RE: [agi] IBM, Los Alamos scientists claim fastest computer

Ed Porter Thu, 12 Jun 2008 14:17:24 -0700

I think processor to memory, and inter processor communications are
currently far short

-----Original Message-----
From: Matt Mahoney [mailto:[EMAIL PROTECTED] 
Sent: Thursday, June 12, 2008 12:33 PM
To: [email protected]
Subject: RE: [agi] IBM, Los Alamos scientists claim fastest computer

> Matt Mahoney >##########>> 
I think the ratio of processing power to memory to bandwidth is just about
right for AGI. 

Ed Porter >##########>> 
I tend to think otherwise. I think the current processor-to-RAM and
processor-to-processor bandwidths are too low.  

(PLEASE CORRECT ME IF YOU THINK ANY OF MY BELOW CALCULATIONS OR STATEMENTS
ARE INCORRECT)

The average synapse fires over once per second on average. The brain has
roughly 10^12 - 10^15 synapses (the lower figure is based on some peoples'
claim that only 1% of synapses are really effective).  Since each synapse
activation involve at least two or more memory accesses (at least a
read-modify-write) that would involve roughly a similar number of memory
accesses per second.  Because of the high degree of irregularity and
non-locality of connections in the brain, many of such accesses would have
to be modeled by non-sequential RAM accesses.  Since --- as is stated below
in more detail --- a current processor can only average roughly about 10^7
non-sequential read-modify-writes per second, that means 10^5 - 10^8
processors would be required just to access RAM at the same rate the brain
accesses memory at its synapses, with 10^5 probably being a low number.  

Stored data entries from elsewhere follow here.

(** The input cut after every [k]-th line feed outside quotes, written
    without files, chunks or a stack: [q] tells whether a quoted field
    is open, [r] counts the line feeds outside quotes in [cur], the
    piece being collected.  The last piece is what is left after the
    last cut; it is empty when the input ends at a cut. *)
Fixpoint reference_split (k : Z) (q : bool) (r : Z) (cur l : list byte)
  : list (list byte) :=
  match l with
  | [] => [cur]
  | c :: l' =>
      let e := negb q && Byte.eqb c LF in
      let q' := xorb q (Byte.eqb c QUOTE) in
      if e && (r + 1 =? k) then (cur ++ [c]) :: reference_split k q' 0 [] l'
      else reference_split k q' (r + (if e then 1 else 0)) (cur ++ [c]) l'
  end.

(** The sum of a list of integers. *)
Definition total (l : list Z) : Z := foldr Z.add 0 l.

(** The state an outcome carries. *)
Definition final (o : outcome) : machine :=
  match o with
  | Ok m => m
  | Raise _ m => m
  end.

(** The same command line with another split size. *)
Definition with_split_size (n : Z) (a : args) : args :=
  Args (input_csv a) n (output_dir a) (generate_index a).

(** What a byte that is buffered leaves alone: the files and the
    handles. *)
Definition same_world (m m' : machine) : Prop :=
  files m' = files m /\ outputs m' = outputs m /\ closed m' = closed m /\
  outfh m' = outfh m /\ indexfh m' = indexfh m.

(** Lines 144-150: what follows the main loop. *)
Definition after_loop (m : machine) : outcome :=
  let m := match last (outbuf m) with
           | Some c =>
               if negb (Byte.eqb c LF)
               then set_record_num (record_num m + 1) m
               else m
           | None => m
           end in
  do m <- match outfh m with
          | Some _ => fh_write (outfh m) (outbuf m) m
          | None => Ok m
          end;
  Ok (print (summary (record_num m) (output_filenum m)) m).

(** The path the index is created under, if one is. *)
Definition index_path (a : args) : option string :=
  match generate_index a with
  | Some path => if given (generate_index a) then Some path else None
  | None => None
  end.

(** The exception a run ends with, read off the arguments and the
    file system it starts from. *)
Definition predicted_exception (a : args) (fs : gmap string (list byte))
  : option exn :=
  match fs !! input_csv a with
  | None => Some FileNotFoundError
  | Some [] => None
  | Some data =>
      if index_taken a fs then Some FileExistsError
      else if (num_per_split a =? 0) && (0 <? terminators false data)
           then Some ZeroDivisionError
           else None
  end.

(** The entries an index gets for the bytes [l] of an input, when [q]
    tells whether a quoted field is open before them, [count] records
    ended before them, [pos] is the offset of the first of them in the
    input, and [off] gives the offset that is written for a record
    that ends at a given position: one entry for every line feed
    outside quotes at which the count is a multiple of [n]. *)
Fixpoint index_entries (n : Z) (off : Z -> Z) (q : bool) (count pos : Z)
    (l : list byte) : list (Z * Z) :=
  match l with
  | [] => []
  | c :: l' =>
      let e := negb q && Byte.eqb c LF in
      let q' := xorb q (Byte.eqb c QUOTE) in
      let count' := count + (if e then 1 else 0) in
      let rest := index_entries n off q' count' (pos + 1) l' in
      if e && (count' mod n =? 0) then (count', off pos) :: rest else rest
  end.

(** The offset line 129 computes for a record that ends at position
    [pos] of an input of [total] bytes read in chunks of
    [chunk_size]: in a whole chunk the offset after that position, in
    a short last chunk that offset less what the chunk is short of a
    whole one. *)
Definition written_offset (chunk_size total pos : Z) : Z :=
  if pos <? total / chunk_size * chunk_size then pos + 1
  else pos + 1 - (chunk_size - total mod chunk_size).
Lemma generate_trace (reply : ApiReply) (s : State) :
  match handleGenerate_enter s with
  | (s1, None) =>
      generate reply s = s1 /\
      (s1 = s \/
       (MAX_CHARS < String.length (text s) /\
        s1 = alert "Character limit exceeded. Please reduce to 5000 characters." s))
  | (s1, Some c) =>
      log (generate reply s)
      = log s ++ revoked (downloadUrl s)
        ++ match snd (speech (g_text c) (apiVoice (g_option c)) (g_ctx c) reply s) with
           | inl e => service_trace API_KEY (text s) (apiVoice (g_option c)) e
                      ++ [ConsoleError e; Alert "Generation failed. Please try again."]
           | inr b => [ApiRequest (text s) (apiVoice (g_option c));
                       CreateObjectURL (nextUrl s)]
           end
  end.
Proof.
  destruct (handleGenerate_enter s) as [s1 [c|]] eqn:Henter.
  - destruct (handleGenerate_enter_passes API_KEY decodeBase64 s s1 c Henter)
      as (-> & Htext & Hurl & _).
    destruct (ensureAudioContext_rest s) as (_ & En & _ & _ & _ & Elog & _).
    pose proof (handleGenerate_prepare_fields c (ensureAudioContext s)) as Hp.
    cbv zeta in Hp. destruct Hp as (_ & _ & _ & _ & _ & _ & _ & _ & _ & Plog & _).
    destruct (prepare_rest c (ensureAudioContext s)) as (Pn & _).
    rewrite Elog, Hurl in Plog. rewrite En in Pn.
    destruct (snd (speech (g_text c) (apiVoice (g_option c)) (g_ctx c) reply s))
      as [e|b] eqn:Hres.
    + rewrite (handleGenerate_failure API_KEY pcm16 decodeBase64 decodeSamples
                 reply s _ c e Henter Hres).
      rewrite emits_eq.
      remember (handleGenerate_prepare c (ensureAudioContext s)) as s0.
      cbn. rewrite Plog, Htext, <- !app_assoc. reflexivity.
    + unfold App.handleGenerate. rewrite Henter.
      rewrite (generateSpeech_result _ _ _ _ _ _ _ s
                 (handleGenerate_prepare c (ensureAudioContext s))) in Hres.
      destruct (handleGenerate_finish_returns API_KEY pcm16 decodeBase64 decodeSamples
                  c reply _ b Hres) as (_ & _ & _ & _ & Hlog).
      rewrite Hlog, Plog, Pn, Htext, <- !app_assoc. reflexivity.
  - unfold App.handleGenerate. rewrite Henter.
    split; [reflexivity | exact (enter_none_cases s s1 Henter)].
Qed.

(** X13.  A run of [handleGenerate] sends at most one request: exactly
    one, carrying the script and the API voice of the selected persona
    (which is Puck, Charon or Fenrir, never Kore or Zephyr), when the
    guards pass and the key is there; none otherwise. *)
Theorem generation_requests (reply : ApiReply) (s : State) :
  exists trace,
    log (generate reply s) = log s ++ trace /\
    List.filter is_request trace
    = match snd (handleGenerate_enter s) with
      | Some c => if truthy API_KEY
                  then [ApiRequest (text s) (apiVoice (g_option c))]
                  else []
      | None => []
      end /\
    (forall c, snd (handleGenerate_enter s) = Some c ->
       id (g_option c) = selectedVoiceId s /\
       In (g_option c) VOICE_OPTIONS /\
       apiVoice (g_option c) <> Kore /\ apiVoice (g_option c) <> Zephyr).
Proof.
  pose proof (generate_trace reply s) as H.
  destruct (handleGenerate_enter s) as [s1 [c|]] eqn:Henter; cbn [snd].
  - eexists. split; [exact H|]. split.
    + rewrite !List.filter_app.
      assert (Hrev : List.filter is_request (revoked (downloadUrl s)) = [])
        by (destruct (downloadUrl s); reflexivity).
      rewrite Hrev. cbn [app].
      destruct (snd (speech (g_text c) (apiVoice (g_option c)) (g_ctx c) reply s))
        as [e|b] eqn:Hres.
      * unfold service_trace. destruct (truthy API_KEY); reflexivity.
      * rewrite (speech_returns_key _ _ _ _ _ _ Hres). reflexivity.
    + intros c' [= <-].
      destruct (enter_some_voice s s1 c Henter) as [Hid Hin].
      split; [exact Hid|]. split; [exact Hin|].
      cbn in Hin. decompose [or] Hin; subst; try contradiction;
        match goal with H : _ = g_option c |- _ => rewrite <- H end;
        split; discriminate.
  - destruct H as [-> [-> | [_ ->]]].
    + exists []. rewrite app_nil_r. split; [reflexivity|]. split; [reflexivity|].
      intros c' Hc'. discriminate Hc'.
    + eexists. split; [reflexivity|].
      split; [reflexivity | intros c' Hc'; discriminate Hc'].
Qed.

(** X14.  The button shuts out what the limit guard would catch: it is
    disabled whenever the script is over the limit, and a run started
    while it is enabled never shows the character-limit alert. *)
Theorem button_excludes_limit_alert (reply : ApiReply) (s : State)
    (Henabled : generate_disabled s = false) :
  over_limit s = false /\
  exists trace,
    log (generate reply s) = log s ++ trace /\
    ~ In (Alert "Character limit exceeded. Please reduce to 5000 characters.") trace.
Proof.
  unfold generate_disabled in Henabled. apply orb_false_iff in Henabled as [_ Hlen].
  split; [exact Hlen|].
  pose proof (generate_trace reply s) as H.
  destruct (handleGenerate_enter s) as [s1 [c|]] eqn:Henter.
  - eexists. split; [exact H|].
    rewrite !in_app_iff. intros [Hin | Hin].
    + destruct (downloadUrl s); cbn in Hin; [destruct Hin as [[=]|[]] | exact Hin].
    + destruct (snd (speech (g_text c) (apiVoice (g_option c)) (g_ctx c) reply s)).
      * rewrite in_app_iff in Hin. unfold service_trace in Hin.
        destruct (truthy API_KEY); cbn in Hin;
          decompose [or] Hin; try discriminate; try contradiction.
      * cbn in Hin. decompose [or] Hin; try discriminate; try contradiction.
  - destruct H as [-> [-> | [Hover _]]].
    + exists []. rewrite app_nil_r. split; [reflexivity | intros []].
    + apply Nat.ltb_lt in Hover. congruence.
Qed.

(** *** The life of a source node *)

Lemma status_le_refl (a : nodeStatus) : status_le a a = true.
Proof. destruct a; reflexivity. Qed.

Lemma status_le_trans (a b c : nodeStatus) :
  status_le a b = true -> status_le b c = true -> status_le a c = true.
Proof. destruct a, b, c; simpl; congruence. Qed.

Lemma grows_refl (ns : list SourceNode) : grows ns ns.
Proof. intros i n Hi. exists n. repeat split; [exact Hi | apply status_le_refl]. Qed.

Lemma grows_trans (a b c : list SourceNode) : grows a b -> grows b c -> grows a c.
Proof.
  intros Hab Hbc i n Hi.
  destruct (Hab i n Hi) as (n1 & H1 & Hb1 & Ho1 & Hs1).
  destruct (Hbc i n1 H1) as (n2 & H2 & Hb2 & Ho2 & Hs2).
  exists n2. repeat split; try congruence.
  exact (status_le_trans _ _ _ Hs1 Hs2).
Qed.

Lemma grows_update (ns : list SourceNode) (i : nat) (n m : SourceNode) :
  ns !! i = Some n -> buffer m = buffer n -> onended m = onended n ->
  status_le (status n) (status m) = true ->
  grows ns (<[i := m]> ns).
Proof.
  intros Hi Hb Ho Hs j x Hj.
  destruct (decide (i = j)) as [<-|Hne].
  - exists m. rewrite list_lookup_insert_eq by (eapply lookup_lt_Some; exact Hi).
    assert (x = n) by congruence. subst x. repeat split; assumption.
  - exists x. rewrite list_lookup_insert_ne by exact Hne.
    repeat split; [exact Hj | apply status_le_refl].
Qed.

Lemma grows_snoc (ns : list SourceNode) (m : SourceNode) : grows ns (ns ++ [m]).
Proof.
  intros i n Hi. exists n.
  rewrite lookup_app_l by (eapply lookup_lt_Some; exact Hi).
  repeat split; [exact Hi | apply status_le_refl].
Qed.

Lemma stop_grows (i : nat) (s : State) : grows (nodes s) (nodes (stop i s)).
Proof.
  unfold stop. destruct (nodes s !! i) as [n|] eqn:E; cbn [nodes setNodes];
    [|apply grows_refl].
  apply (grows_update _ _ n); try exact E;
    unfold stop_node; destruct (status n) eqn:Es; cbn; rewrite ?Es; reflexivity.
Qed.

Lemma stopAudio_grows (s : State) : grows (nodes s) (nodes (stopAudio s)).
Proof.
  unfold stopAudio. destruct (sourceNodeRef s); cbn; [apply stop_grows | apply grows_refl].
Qed.

Lemma playAudio_grows (b : AudioBuffer) (cb : endedCallback) (s : State) :
  grows (nodes s) (nodes (playAudio b cb s)).
Proof.
  unfold playAudio.
  destruct (audioContextRef s); [|apply grows_refl].
  destruct (analyserRef s); [|apply grows_refl].
  destruct (sourceNodeRef s) as [i|]; cbn.
  - eapply grows_trans; [apply stop_grows | apply grows_snoc].
  - apply grows_snoc.
Qed.

Lemma ended_grows (i : nat) (s : State) : grows (nodes s) (nodes (ended i s)).
Proof.
  unfold ended. destruct (nodes s !! i) as [n|] eqn:E; [|apply grows_refl].
  destruct (status n) eqn:Es; [| |apply grows_refl];
    destruct (onended n) eqn:Eo; cbn;
    apply (grows_update _ _ n); cbn; rewrite ?Es, ?Eo; try exact E; reflexivity.
Qed.

Lemma step_grows (s s' : State) : steps s s' -> grows (nodes s) (nodes s').
Proof.
  intros Hstep. destruct Hstep.
  - apply grows_refl.
  - apply grows_refl.
  - apply grows_refl.
  - unfold handleClear.
    exact (stopAudio_grows (setDownloadUrl None (setAudioBuffer None (setText "" s)))).
  - apply ended_grows.
  - destruct (generate_enter_cases s) as [-> | [-> | ->]]; try apply grows_refl.
    destruct (ensureAudioContext_rest s) as (_ & _ & -> & _). apply grows_refl.
  - unfold handleGenerate_prepare.
    match goal with |- context [stopAudio ?x] =>
      pose proof (stopAudio_grows x) as H
    end.
    destruct (g_downloadUrl c); exact H.
  - unfold App.handleGenerate_finish. open_speech.
    destruct res as [e|b]; [apply grows_refl|].
    unfold createObjectURL. cbn [nodes setIsLoading setIsPlaying].
    match goal with |- context [playAudio ?b ?cb ?x] =>
      exact (playAudio_grows b cb x)
    end.
  - destruct (preview_enter_cases voice s) as [-> | ->]; try apply grows_refl.
    destruct (ensureAudioContext_rest s) as (_ & _ & -> & _). apply grows_refl.
  - unfold handlePreview_prepare.
    exact (stopAudio_grows (setPreviewVoiceId (Some (id (p_voice c))) s)).
  - unfold App.handlePreview_finish. cbv zeta. open_speech.
    destruct res as [e|b]; [apply grows_refl|].
    match goal with |- context [playAudio ?b ?cb ?x] =>
      exact (playAudio_grows b cb x)
    end.
Qed.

But a significant number of the equivalent of synapse activations would
require inter-processor communication in an AGI made out of current computer
hardware. If one has only on the order of 10^5 processors, load balancing
becomes an issue.  And to minimize this you actually want a fair amount of
non-locality of memory. (For example, when they put Shastri's Shruiti
cognitive architecture on a Thinking Machine, they purposely randomized the
distribution of data across the machines memory to promote load balancing.)
(Load balancing is not an issue in the brain, since the brain has the
equivalent a simple, but parallel, processor for its equivalent of roughly
every 100 to 10K synapses.)  Thus, you are probably talking in terms of
needing to be able to send something in the rough ball park of 10^9 to 10^12
short, inter-processor messages a second.  To do this without having
congestion problems, you are probably going to need a theoretical bandwidth
5 to 10 times that.

One piece of hardware that would be a great machine to run test AGI's on is
the roughly $60M TACC Ranger supercomputer in Austin, TX.  It includes
15,700 AMD quadcores, for over 63K cores, and about 100TB of RAM.  Most
importantly it has Sun's very powerful Constellation system switch with 3456
(an easy to remember number) , 20Gbit infiniband bi-directional ports, which
is a theoretical x-secontional bandwidth of roughly 6.9TByte/sec.  If the
average spreading activation message were 32bytes, and if they were packed
into larger blocks to reduce per/msg costs, if and, and you assumed roughly
only 10 percent of the total capacity was used on average to prevent
congestion, that would allow roughly 20 billion global messages a second,
with each of the 3456 roughly quad core nodes receiving about 5 million per
second. 

(If any body has any info on how many random memory accesses a
quad-processor quad-core node can do/sec, I would be very interested --- I
am guessing between 80 to 320 million/sec)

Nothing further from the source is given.